Would you retype, word for word, the line with "db (snd (Cases.batch Cases.fine (snd" and every line after it through the end of the records below?

○ ○ ○ ○ ○ ○ ○

Lemma batch_updates_until_rejected_witness :
  configured Cases.supabase
  /\ db (snd (Cases.batch Cases.rejecting (fresh Demo.registry))) = Demo.registry.
Proof.
  assert (Hc : configured Cases.supabase) by (split; reflexivity).
  split; [exact Hc|].
  exact (proj2 (@batch_updates_until_rejected
                  None Cases.supabase Cases.no_code NoFault Cases.rejecting
                  (fresh Demo.registry) Hc eq_refl)
               Demo.forecast [] Demo.fetch_failed eq_refl
               ltac:(discriminate) eq_refl).
Defined.

Lemma batch_fills_every_unset_url_witness :
  NoDup (map id (endpoints (db (fresh Demo.registry))))
  /\ map monetized_url (endpoints (db (snd (Cases.batch Cases.fine (fresh Demo.registry)))))
     = [Some "https://zedkr.up.railway.app/alice/weather/forecast"; None].
Proof.
  assert (Hn : NoDup (map id (endpoints (db (fresh Demo.registry))))).
  { repeat constructor; cbn; intuition discriminate. }
  split; [exact Hn|]. unfold Cases.batch.
  rewrite (@batch_fills_every_unset_url
             None Cases.supabase Cases.no_code NoFault Cases.fine
             (fresh Demo.registry) (conj eq_refl eq_refl) eq_refl (fun _ => eq_refl) Hn).
  reflexivity.
Defined.

Lemma batch_is_idempotent_witness :
  db (snd (Cases.batch Cases.fine (snd (Cases.batch Cases.fine (fresh Demo.registry)))))
  = db (snd (Cases.batch Cases.fine (fresh Demo.registry))).
Proof.
  exact (proj1 (@batch_is_idempotent
                  None Cases.supabase Cases.no_code NoFault Cases.fine
                  (fresh Demo.registry) (conj eq_refl eq_refl) eq_refl (fun _ => eq_refl))).
Defined.

Lemma batch_agrees_with_on_demand_witness :
  db (snd (Cases.batch Cases.fine (fresh Demo.registry)))
  = db (snd (for_each (fun e => updateMonetizedUrlForEndpoint Demo.no_env NoFault NoFault (id e))
                      (filter unset_and_active (endpoints Demo.registry))
                      (fresh Demo.registry))).
Proof.
  refine (@batch_agrees_with_on_demand
            None Cases.supabase Cases.no_code NoFault Cases.fine Demo.no_env
            (fresh Demo.registry) (conj eq_refl eq_refl) eq_refl (fun _ => eq_refl) eq_refl _).
  repeat constructor; cbn; intuition discriminate.
Defined.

○ ○ ○ ○ ○ ○ ○

▸ **Exercise output**:
  db (snd (Cases.batch Cases.fine (snd (Cases.batch Cases.fine (fresh Demo.registry)))))
  = db (snd (Cases.batch Cases.fine (fresh Demo.registry))).
Proof.
  exact (proj1 (@batch_is_idempotent
                  None Cases.supabase Cases.no_code NoFault Cases.fine
                  (fresh Demo.registry) (conj eq_refl eq_refl) eq_refl (fun _ => eq_refl))).
Defined.

Lemma batch_agrees_with_on_demand_witness :
  db (snd (Cases.batch Cases.fine (fresh Demo.registry)))
  = db (snd (for_each (fun e => updateMonetizedUrlForEndpoint Demo.no_env NoFault NoFault (id e))
                      (filter unset_and_active (endpoints Demo.registry))
                      (fresh Demo.registry))).
Proof.
  refine (@batch_agrees_with_on_demand
            None Cases.supabase Cases.no_code NoFault Cases.fine Demo.no_env
            (fresh Demo.registry) (conj eq_refl eq_refl) eq_refl (fun _ => eq_refl) eq_refl _).
  repeat constructor; cbn; intuition discriminate.
Defined.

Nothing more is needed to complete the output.